There is a 1.8 diesel that fits the body (used on the Sunny), but availability is dubious and it definitely won't pass smog.

But if you are going to swap, SERIOUSLY CONSIDER selling the NX2000 and buying an NX1600... I mean, if you wanted fuel economy, why get the 2000 anyway?




Ok, back to the hating.


----------



## chimmike (Oct 17, 2002)

Nice job Niky  :thumbup:


----------



## a_stupid_box (Nov 16, 2003)

a 1600 wasn't available in my area. I live in Wisconsin, and the move was mostly to get a smaller car that wasn't too tiny to dump a different engine into. Plus the early/mid 90's type of vehicle is rather simple, requiring very few dealership-specific tools.
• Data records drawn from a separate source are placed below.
(** ** Files with contents *)

(** What an inode promises that reads as the bytes [data]: a read at [off] gives
    as many of the bytes from there on as fit into the buffer, and leaves the
    rest of the buffer alone. *)
Definition got (data : list Z) (off : Z) (buffer : list Z) : list Z :=
  take (length buffer) (drop (Z.to_nat off) data).

Definition reads_as (i : I) (data : list Z) : Prop :=
  ∀ off buffer, 0 ≤ off < 2 ^ 63 → Z.of_nat (length buffer) < 2 ^ 63 →
    inode_read i off buffer =
      Ret (got data off buffer ++ drop (length (got data off buffer)) buffer,
           Ok (Z.of_nat (length (got data off buffer)))).

(** A client that reads into one buffer after the other; the bytes it gets. *)
Fixpoint read_all (v : Vfs) (fd : Z) (buffers : list (list Z))
    : outcome (Vfs * KernelResult (list Z)) :=
  match buffers with
  | [] => Ret (v, Ok [])
  | b :: rest =>
      obind (read v fd b) (λ '(v, b', r),
        match r with
        | Err e => Ret (v, Err e)
        | Ok n =>
            obind (read_all v fd rest) (λ '(v, r),
              match r with
              | Ok bytes => Ret (v, Ok (take (Z.to_nat n) b' ++ bytes))
              | Err e => Ret (v, Err e)
              end)
        end)
  end.

Definition total (buffers : list (list Z)) : nat := sum_list (length <$> buffers).

Lemma read_at v fd f data b :
  get (open_files v) fd = Some f → contains (flags f) READ_ONLY = true →
  reads_as (inode f) data → 0 ≤ offset f ≤ Z.of_nat (length data) →
  Z.of_nat (length data) < 2 ^ 63 → Z.of_nat (length b) < 2 ^ 63 →
  let n := length (got data (offset f) b) in
  ∃ v' b', read v fd b = Ret (v', b', Ok (Z.of_nat n)) ∧ take n b' = got data (offset f) b ∧
    get (open_files v') fd = Some (mkFd (inode f) (flags f) (offset f + Z.of_nat n)) ∧
    offset f + Z.of_nat n ≤ Z.of_nat (length data).
Proof.
  intros Hf Hfl Hr Ho Hd Hb n. unfold read. rewrite Hf. unfold fd_read. rewrite Hfl. cbn [negb andb].
  rewrite Hr by lia. fold n. cbn [obind].
  assert (Hn : offset f + Z.of_nat n ≤ Z.of_nat (length data)).
  { unfold n, got. rewrite length_take, length_drop. lia. }
  rewrite (swrap_small 64 (Z.of_nat n)), swrap_small by lia.
  eexists _, _. split; [done|]. split; [|split; [apply get_insert_eq|done]].
  unfold n. by rewrite take_app_length.
Qed.

Lemma read_all_spec data bufs : ∀ v fd f,
  Forall (λ b, Z.of_nat (length b) < 2 ^ 63) bufs →
  get (open_files v) fd = Some f → contains (flags f) READ_ONLY = true →
  reads_as (inode f) data → 0 ≤ offset f ≤ Z.of_nat (length data) →
  Z.of_nat (length data) < 2 ^ 63 →
  let bytes := take (total bufs) (drop (Z.to_nat (offset f)) data) in
  ∃ v', read_all v fd bufs = Ret (v', Ok bytes) ∧ files_kept fd v v' ∧
    get (open_files v') fd =
      Some (mkFd (inode f) (flags f) (offset f + Z.of_nat (length bytes))).
Proof.
  induction bufs as [|b bufs IH]; intros v fd f Hbs Hf Hfl Hr Ho Hd; cbn zeta.
  { exists v. simpl. rewrite Z.add_0_r. split_and!; try done. by destruct f. }
  inversion Hbs as [|? ? Hb Hbs']; subst.
  destruct (read_at v fd f data b Hf Hfl Hr Ho Hd Hb) as (v1 & b' & Hrd & Htk & Hf1 & Hle).
  set (n := length (got data (offset f) b)) in *. cbn [read_all]. rewrite Hrd. cbn [obind].
  destruct (IH v1 fd (mkFd (inode f) (flags f) (offset f + Z.of_nat n))) as (v2 & Hall & Hk2 & Hf2);
    try done; [simpl; lia|].
  cbn [inode flags offset] in *. rewrite Hall. cbn [obind].
  assert (Hbytes : got data (offset f) b ++
      take (total bufs) (drop (Z.to_nat (offset f + Z.of_nat n)) data) =
    take (total (b :: bufs)) (drop (Z.to_nat (offset f)) data)).
  { change (total (b :: bufs)) with (length b + total bufs)%nat.
    unfold n, got. rewrite Z2Nat.inj_add, Nat2Z.id, <- drop_drop by lia.
    generalize (drop (Z.to_nat (offset f)) data). intros l.
    rewrite length_take. destruct (Nat.le_gt_cases (length b) (length l)).
    - rewrite Nat.min_l by done. by rewrite take_take_drop.
    - rewrite Nat.min_r by lia. rewrite drop_all, take_nil, app_nil_r.
      rewrite !take_ge by lia. done. }
  exists v2. rewrite Nat2Z.id, Htk, Hbytes. split; [done|]. split.
  - intros k Hk. rewrite Hk2 by done. by apply (read_keeps _ _ _ _ _ _ Hrd).
  - rewrite Hf2, <- Hbytes, length_app. fold n. do 2 f_equal. lia.
Qed.

(** C25. A path resolves to the longest mount point that is a prefix of it, with
    the rest of the path as the relative path.  When none is, it resolves as a
    whole at the root file system, and fails exactly when there is no root file
    system either. *)
Theorem resolve_longest_mount n v p (Hr : reachable n v) (Hn : n < 2 ^ 63) :
  match resolve_mount_point v p with
  | Ok (m, rel) =>
      (mount_prefix v p m ∧ p = m ++ rel ∧
       ∀ k, mount_prefix v p k → (length k ≤ length m)%nat) ∨
      (m = str "/" ∧ rel = p ∧ is_Some (get (mount_points v) m) ∧ ∀ k, ¬ mount_prefix v p k)
  | Err e =>
      e = FileSystemNotFound ∧ get (mount_points v) (str "/") = None ∧ ∀ k, ¬ mount_prefix v p k
  end.
Proof.
  destruct (vfs_reachable_inv n v Hr Hn) as ((Hs & _) & _). by apply resolve_spec.
Qed.

(** But a prefix need not end at a component: with a file system on [/mnt],
    the path [/mnt2/x] of the root file system is looked up as [2/x] on it. *)
Theorem resolve_splits_component (f : F) :
  let v := (mount (mount Vfs_new (str "/") f MountFlags_default).1
              (str "/mnt") f MountFlags_default).1 in
  resolve_mount_point v (str "/mnt2/x") = Ok (str "/mnt", str "2/x").
Proof. reflexivity. Qed.

(** C26. [open] gives a descriptor that is not in use, at the beginning of the
    file; reading through it into a sequence of buffers delivers the contents of
    the file in order, up to its end, each byte once; and no other descriptor
    changes. *)
Theorem open_read_sequential n v p fl v1 fd i data buffers
    (Hr : reachable n v) (Hn : n < 2 ^ 63) (Hfl : contains fl READ_ONLY = true)
    (Hi : find_inode v p = Ok i) (Hdata : reads_as i data)
    (Hlen : Z.of_nat (length data) < 2 ^ 63)
    (Hbuf : Forall (λ b, Z.of_nat (length b) < 2 ^ 63) buffers)
    (Ho : open v p fl = (v1, Ok fd)) :
  get (open_files v) fd = None ∧
  ∃ v2, read_all v1 fd buffers = Ret (v2, Ok (take (total buffers) data)) ∧
    files_kept fd v v2.
Proof.
  destruct (vfs_reachable_inv n v Hr Hn) as ((_ & _ & _ & Hfd & _) & _).
  unfold open in Ho. rewrite Hi in Ho. injection Ho as <- <-. split.
  { destruct (get (open_files v) (next_fd v)) as [f|] eqn:G; [|done]. apply Hfd in G. lia. }
  set (v1 := mkVfs _ _ _).
  destruct (read_all_spec data buffers v1 (next_fd v) (FileDescriptor_new i fl))
    as (v2 & Hall & Hk & _); try done; [apply get_insert_eq|simpl; lia|].
  exists v2. split; [done|]. intros k Hk'. rewrite Hk by done. simpl. by rewrite get_insert_ne.
Qed.

End Vfs.

Arguments MountPoint : clear implicits.
Arguments FileDescriptor : clear implicits.
Arguments Vfs : clear implicits.

(** ** A file system with one file

    An inode is its contents; the only file system of the type holds one file as
    its root. *)
Module OneFile.

#[export] Instance one_inode : Inode (list Z) := {|
  inode_metadata _ := Err IoError;
  inode_read data off b := Ret (got data off b ++ drop (length (got data off b)) b,
                                Ok (Z.of_nat (length (got data off b))));
  inode_write d _ _ := (d, Err IoError);
  inode_readdir _ := Ok [];
  inode_lookup _ _ := Err FileNotFound;
  inode_create d _ _ := (d, Err IoError);
  inode_unlink d _ := (d, Err IoError);
  inode_truncate d _ := (d, Err IoError);
  clone_inode d := d
|}.

#[export] Instance one_fs : FileSystem (list Z) (list Z) := {|
  fs_type _ := RamFs;
  label _ := str "one";
  root_inode d := d;
  get_inode _ _ := Err FileNotFound;
  sync _ := Ok tt;
  fs_statfs _ := Err IoError
|}.

Definition demo : Vfs (list Z) (list Z) :=
  (mount Vfs_new (str "/") (str "hello") MountFlags_default).1.

Lemma demo_step : reachable 1 demo.
Proof. apply (reachable_step 0 Vfs_new); [constructor|apply step_mount]. Qed.

End OneFile.
Import OneFile.

Lemma resolve_longest_mount_witness :
  resolve_mount_point OneFile.demo (str "/a") = Ok (str "/", str "a") ∧
  ∀ k, mount_prefix OneFile.demo (str "/a") k → (length k ≤ 1)%nat.
Proof.
  pose proof (resolve_longest_mount 1 OneFile.demo (str "/a") OneFile.demo_step ltac:(lia)) as Hr.
  change (resolve_mount_point OneFile.demo (str "/a")) with
    (Ok (E := KernelError) (str "/", str "a")) in Hr |- *.
  split; [reflexivity|]. destruct Hr as [(_ & _ & H)|(_ & _ & _ & H)]; [exact H|].
  intros k Hk. destruct (H k Hk).
Defined.

Lemma open_read_sequential_witness :
  ∃ v2, read_all (open OneFile.demo (str "/") READ_ONLY).1 3 [[0; 0]; [0; 0]] =
    Ret (v2, Ok (str "hell")).
Proof.
  destruct (open_read_sequential 1 OneFile.demo (str "/") READ_ONLY
    (open OneFile.demo (str "/") READ_ONLY).1 3 (str "hello") (str "hello") [[0; 0]; [0; 0]])
    as (_ & v2 & H & _).
  - exact OneFile.demo_step.
  - lia.
  - reflexivity.
  - reflexivity.
  - intros off b Hoff Hb. reflexivity.
  - simpl. lia.
  - repeat constructor.
  - reflexivity.
  - exists v2. exact H.
Defined.

End Vfs.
The new Mazda rotarty engine is pretty reliable from what I hear, but I dunno if it would fit. And I wasn't talking about a straight electric, I was referring to hybrids, like whatever is in the Honda Insight.

The system is finished for the most part, with 4 12" boxed subs at 300 each, so I don't really need to dump the cash into the system. A new engine would make the car last another 10 years with very few major repairs that I wouldn't be able to do myself.
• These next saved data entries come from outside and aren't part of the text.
Lemma array_sig m a sig :
  bytes_at m a sig → length sig = 4%nat → array m a SdtHeader "signature" = sig.
Proof. intros H Hl. fields. rewrite Z.add_0_r. apply read_bytes_at; [done|by rewrite Hl]. Qed.

Lemma parse_table_effect m a t p : sdt_at m a t → parse_table m a p = sdt_effect p a t.
Proof.
  intros H. unfold parse_table. destruct t as [lapic es|address number tick| |sig].
  - destruct H as (Hs & Hl & Ha & Hb & Hok). rewrite (array_sig m a _ Hs) by done.
    rewrite bool_decide_eq_true_2 by done. unfold update, kprintln. cbn [info printed].
    by rewrite (parse_madt_encoded m a es) by done; rewrite Ha.
  - destruct H as (Hs & Ha & Hn & Ht). rewrite (array_sig m a _ Hs) by done.
    rewrite bool_decide_eq_false_2, bool_decide_eq_true_2 by done.
    unfold update, kprintln, parse_hpet. cbn [info printed]. fields. rewrite load_1, <- Z.add_assoc.
    cbn [sdt_effect]. by rewrite Hn, Ht, <- Ha.
  - rewrite (array_sig m a _ H) by done. by rewrite !bool_decide_eq_false_2, bool_decide_eq_true_2 by done.
  - destruct H as (Hl & Hs & Hn). rewrite (array_sig m a _ Hs) by done.
    rewrite !elem_of_cons in Hn. rewrite !bool_decide_eq_false_2 by tauto. done.
Qed.

(** An entry of a root table: null, or the address of a table. *)
Definition slot_at (m : mem) (v : Z) (x : option (Z * sdt)) : Prop :=
  match x with
  | None => v = 0
  | Some (a, t) => v = a ∧ a ≠ 0 ∧ sdt_at m a t
  end.

Definition slot_effect (p : AcpiParser) (x : option (Z * sdt)) : AcpiParser :=
  match x with
  | None => p
  | Some (a, t) => sdt_effect p a t
  end.

Lemma parse_root_effect m sig width e1 e2 addr p ts :
  bytes_at m addr sig → length sig = 4%nat → (0 < width)%nat →
  load m (addr + 4) 4 = 36 + Z.of_nat width * Z.of_nat (length ts) →
  Z.of_nat width * Z.of_nat (length ts) < 2 ^ 32 →
  byte_sum (read_bytes m addr (36 + Z.of_nat width * Z.of_nat (length ts))) = 0 →
  (∀ k x, ts !! k = Some x → slot_at m (load m (addr + 36 + Z.of_nat width * Z.of_nat k) width) x) →
  parse_root m sig width e1 e2 addr p = (foldl slot_effect p ts, Ok tt).
Proof.
  intros Hs Hl Hw Hlen Hb Hsum Hts. unfold parse_root, validate.
  rewrite (array_sig m addr sig Hs Hl), bool_decide_eq_true_2 by done. cbn [negb].
  fields. rewrite Hlen, Hsum. cbn [Z.eqb negb]. f_equal.
  rewrite usize_small by lia. replace (36 + _ - 36) with (Z.of_nat (length ts) * Z.of_nat width) by lia.
  rewrite Z.div_mul by lia.
  rewrite <- (take_ge ts (Z.to_nat (Z.of_nat (length ts)))) at 2 by lia.
  apply (for_each_rule (λ k q, q = foldl slot_effect p (take (Z.to_nat k) ts))); [lia|done|].
  intros k q Hk ->. destruct (lookup_lt_is_Some_2 ts (Z.to_nat k)) as [x Hx]; [lia|].
  rewrite Z2Nat.inj_add by lia. rewrite Nat.add_1_r, (take_S_r _ _ _ Hx), foldl_app. cbn [foldl].
  pose proof (Hts _ _ Hx) as Hx'. rewrite Z2Nat.id in Hx' by lia.
  destruct x as [[a t]|]; cbn [slot_at slot_effect] in *; [|by rewrite Hx'].
  destruct Hx' as (-> & Ha & Ht). rewrite (proj2 (Z.eqb_neq _ _) Ha). by apply parse_table_effect.
Qed.

(** The root table the specification tells to use: the XSDT with pointers of 8
    bytes from revision 2 on, if there is one, and else the RSDT. *)
Definition root_of (m : mem) (rsdp : Z) : list Z * string * nat * Z :=
  if (2 <=? rd m (rsdp + 15)) && negb (load m (rsdp + 24) 8 =? 0)
  then (str "XSDT", "XSDT"%string, 8%nat, load m (rsdp + 24) 8)
  else (str "RSDT", "RSDT"%string, 4%nat, load m (rsdp + 16) 4).

(** C28. Parsing the tables succeeds on every memory laid out as the ACPI
    specification says and gathers what the tables mean: the effects of the MADT
    (its APIC address and its entries in order), of the HPET table and of every
    other table the root table points to, in the order of its pointers, null
    pointers skipped; and it prints which tables it found and what it gathered. *)
Theorem acpi_parse_correct m rsdp sig name width root ts
    (Hfind : find m = Some rsdp)
    (Hroot : root_of m rsdp = (sig, name, width, root))
    (Hsig : bytes_at m root sig)
    (Hlen : load m (root + 4) 4 = 36 + Z.of_nat width * Z.of_nat (length ts))
    (Hb : Z.of_nat width * Z.of_nat (length ts) < 2 ^ 32)
    (Hsum : byte_sum (read_bytes m root (36 + Z.of_nat width * Z.of_nat (length ts))) = 0)
    (Hts : ∀ k x, ts !! k = Some x →
       slot_at m (load m (root + 36 + Z.of_nat width * Z.of_nat k) width) x) :
  parse m AcpiParser_new =
    (report (foldl slot_effect
       (mkParser (set_acpi_2 (2 <=? rd m (rsdp + 15)) AcpiInfo_new)
          [str "[ACPI] Searching for RSDP...";
           str "[ACPI] RSDP found at " ++ fmt_hex rsdp ++ str ", revision " ++ fmt_dec (rd m (rsdp + 15));
           str "[ACPI] Using " ++ str name ++ str " at " ++ fmt_hex root]) ts), Ok tt).
Proof.
  assert (Hr : field m rsdp Rsdp "revision" = rd m (rsdp + 15)) by (fields; apply load_1).
  unfold parse. rewrite Hfind, Hr. unfold xsdt_address, rsdt_address, parse_xsdt, parse_rsdt. rewrite Hr.
  unfold root_of in Hroot.
  replace (field m rsdp Rsdp "xsdt_address") with (load m (rsdp + 24) 8) by (by fields).
  replace (field m rsdp Rsdp "rsdt_address") with (load m (rsdp + 16) 4) by (by fields).
  destruct (_ && _); injection Hroot as <- <- <- <-.
  all: by rewrite (parse_root_effect m _ _ _ _ _ _ ts) by (done || lia).
Qed.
As for getting the hate from people here, for the most part, I could care less. Seeing as how a lot of people on these boards regualrly insult others, using the word "retard" quite liberally, I don't really see any adverse consequences to not having the admiration of such individuals.

The type of people who I care to have respect me will realize that I expressed my opinion, as I'm sure they do themselves, and won't take offense to it if they don't agree.

I do feel the need to apologize, though, for not drawing a line between riced out cars and modded cars. My bad, sorry to everyone who doesn't just plop a spoiler on a grocery-getter.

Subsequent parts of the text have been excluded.